> _Exercise prompt_:
Going through the data below, please show each line containing the string "Instance".

> _Raw data_:
▼

(** One transaction: the statements run in order, each may fail, and the writes
    take effect at the commit. NOW() is the start of the transaction. *)
Definition AssignToChatIfAvailable (vmID chatID : string) (idleDeadlineAt : option Z) : M W (res VM) :=
  let* t := now in
  let* leaseID := new_uuid in
  let? _ := run "begin vm assignment tx" (check None) in
  let? o := run "lock vm for assignment" (fun db => (Ok (db_vms db !! vmID), db)) in
  match o with
  | None => ret (Err (NotFound "vm" vmID))
  | Some row =>
      match mapVMRow row with
      | Err e => ret (Err e)
      | Ok v =>
          if negb (IsAvailable v) then ret (Err (BadRequest "VM is not available"))
          else
            let row' := assigned_row t chatID idleDeadlineAt row in
            let? _ := run "update vm assignment" (fun db => check (vm_constraint db row') db) in
            let? _ := run "create vm lease" (fun db => check (lease_constraint db vmID chatID) db) in
            let? _ := run "read assigned vm" (check None) in
            let? _ := run "commit vm assignment tx" (fun db =>
              (Ok tt, (put_row row' db) <| db_leases := db_leases db ++ [new_lease t leaseID vmID chatID] |>)) in
            ret (mapVMRow row')
      end
  end.

Definition release (t : Z) (vmID : string) (l : Lease) : Lease :=
  if bool_decide (le_VMID l = vmID) && active_lease l then l <| le_ReleasedAt := Some t |> else l.
Definition ReleaseActiveLeaseByVM (vmID : string) : M W (res unit) :=
  let* t := now in
  run "release vm lease" (fun db => (Ok tt, db <| db_leases := release t vmID <$> db_leases db |>)).

Definition ListActiveLeasesByChat (chatID : string) : M W (res (list Lease)) :=
  run "list active vm leases" (fun db =>
    (Ok (merge_sort latest_lease
           (List.filter (fun l => bool_decide (le_ChatID l = chatID) && active_lease l) (db_leases db))), db)).

(** ** IP addresses *)

Definition allocated_ip (excl : string -> bool) (r : vmRow) : option string :=
  if live_row r && negb (excl (r_id r)) then r_ip_address r else None.
Definition GetAllocatedIPs : M W (res (list string)) :=
  run "get allocated ips" (fun db => (Ok (omap (allocated_ip (fun _ => false)) (rows db)), db)).
Definition GetAllocatedIPsExclude (excludeVMID : string) : M W (res (list string)) :=
  run "get allocated ips" (fun db =>
    (Ok (omap (allocated_ip (fun id => bool_decide (id = excludeVMID))) (rows db)), db)).
Definition SetIPAddress (vmID ip : string) : M W (res unit) :=
  let? affected := run "set ip address" (fun db =>
    match db_vms db !! vmID with
    | None => (Ok false, db)
    | Some r => (Ok true, put_row (r <| r_ip_address := Some ip |>) db)
    end) in
  if (affected : bool) then ret (Ok tt) else ret (Err (NotFound "vm" vmID)).
Definition ReleaseIPAddress (vmID : string) : M W (res unit) :=
  run "release ip address" (fun db =>
    (Ok tt, match db_vms db !! vmID with
            | None => db
            | Some r => put_row (r <| r_ip_address := None |>) db
            end)).

(** ** Environments and snapshots *)

Definition EnvGetByID (id : string) : M W (res Environment) :=
  let? o := run "get environment by id" (fun db => (Ok (db_envs db !! id), db)) in
  match o with Some e => ret (Ok e) | None => ret (Err (NotFound "environment" id)) end.

Definition newest_env (a b : Environment) : Prop := env_CreatedAt b <= env_CreatedAt a.
#[export] Instance newest_env_dec : RelDecision newest_env.
Proof. intros a b. unfold newest_env. apply _. Defined.
Definition EnvList : M W (res (list Environment)) :=
  run "list environments" (fun db => (Ok (merge_sort newest_env (snd <$> map_to_list (db_envs db))), db)).

Definition newest_snap (a b : Snapshot) : Prop := sn_CreatedAt b <= sn_CreatedAt a.
#[export] Instance newest_snap_dec : RelDecision newest_snap.
Proof. intros a b. unfold newest_snap. apply _. Defined.
Definition snaps_of (db : DB) (vmID : string) : list Snapshot :=
  merge_sort newest_snap
    (List.filter (fun s => bool_decide (sn_VMID s = vmID)) (snd <$> map_to_list (db_snapshots db))).

Definition SnapCreate (snap : Snapshot) : M W (res unit) :=
  run "create snapshot" (fun db =>
    match db_snapshots db !! sn_ID snap with
    | Some _ => (Err (pq_unique "vm_snapshots_pkey"), db)
    | None =>
        if negb (bool_decide (is_Some (db_vms db !! sn_VMID snap)))
        then (Err (pq_fkey "vm_snapshots_vm_id_fkey"), db)
        else if match sn_ParentSnapshotID snap with
                | Some p => negb (bool_decide (is_Some (db_snapshots db !! p)))
                | None => false
                end
        then (Err (pq_fkey "vm_snapshots_parent_snapshot_id_fkey"), db)
        else (Ok tt, db <| db_snapshots := <[sn_ID snap := snap]> (db_snapshots db) |>)
    end).

Definition SnapGetByID (id : string) : M W (res Snapshot) :=
  let? o := run "get snapshot by id" (fun db => (Ok (db_snapshots db !! id), db)) in
  match o with Some s => ret (Ok s) | None => ret (Err (NotFound "snapshot" id)) end.
Definition SnapGetByVMID (vmID : string) : M W (res (list Snapshot)) :=
  run "get snapshots by vm_id" (fun db => (Ok (snaps_of db vmID), db)).
Definition GetLatestFull (vmID : string) : M W (res Snapshot) :=
  let? o := run "get latest full snapshot" (fun db => (Ok (head (List.filter IsFull (snaps_of db vmID))), db)) in
  match o with Some s => ret (Ok s) | None => ret (Err (NotFound "snapshot" vmID)) end.
Definition GetLatestByVMID (vmID : string) : M W (res Snapshot) :=
  let? o := run "get latest snapshot" (fun db => (Ok (head (snaps_of db vmID)), db)) in
  match o with Some s => ret (Ok s) | None => ret (Err (NotFound "snapshot" vmID)) end.

(** parent_snapshot_id is ON DELETE RESTRICT; the metrics of a snapshot go with it. *)
Definition has_child (db : DB) (id : string) : bool :=
  existsb (fun kv => bool_decide (sn_ParentSnapshotID (snd kv) = Some id)) (map_to_list (db_snapshots db)).
Definition SnapDelete (id : string) : M W (res unit) :=
  let? affected := run "delete snapshot" (fun db =>
    match db_snapshots db !! id with
    | None => (Ok false, db)
    | Some _ => if has_child db id then (Err (pq_fkey "vm_snapshots_parent_snapshot_id_fkey"), db)
                else (Ok true, db <| db_snapshots := delete id (db_snapshots db) |>
                                  <| db_snap_metrics := List.filter (fun m => negb (bool_decide (mx_SnapshotID m = id)))
                                                          (db_snap_metrics db) |>)
    end) in
  if (affected : bool) then ret (Ok tt) else ret (Err (NotFound "snapshot" id)).

(** Snapshots of terminated VMs created more than [olderThan] ago, oldest first.
    NOW() is the clock of the statement. *)
Definition oldest_snap (a b : Snapshot) : Prop := sn_CreatedAt a <= sn_CreatedAt b.
#[export] Instance oldest_snap_dec : RelDecision oldest_snap.
Proof. intros a b. unfold oldest_snap. apply _. Defined.
Definition orphaned (db : DB) (t olderThan : Z) (s : Snapshot) : bool :=
  match db_vms db !! sn_VMID s with
  | Some r => bool_decide (r_status r = StatusTerminated)
              && bool_decide (sn_CreatedAt s < t - olderThan / second * second)
  | None => false
  end.
Definition ListOrphaned (olderThan : Z) : M W (res (list Snapshot)) :=
  let* t := now in
  run "list orphaned snapshots" (fun db =>
    (Ok (merge_sort oldest_snap
           (List.filter (orphaned db t olderThan) (snd <$> map_to_list (db_snapshots db)))), db)).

▲

> _Answer to the problem_:
#[export] Instance newest_env_dec : RelDecision newest_env.
#[export] Instance newest_snap_dec : RelDecision newest_snap.
#[export] Instance oldest_snap_dec : RelDecision oldest_snap.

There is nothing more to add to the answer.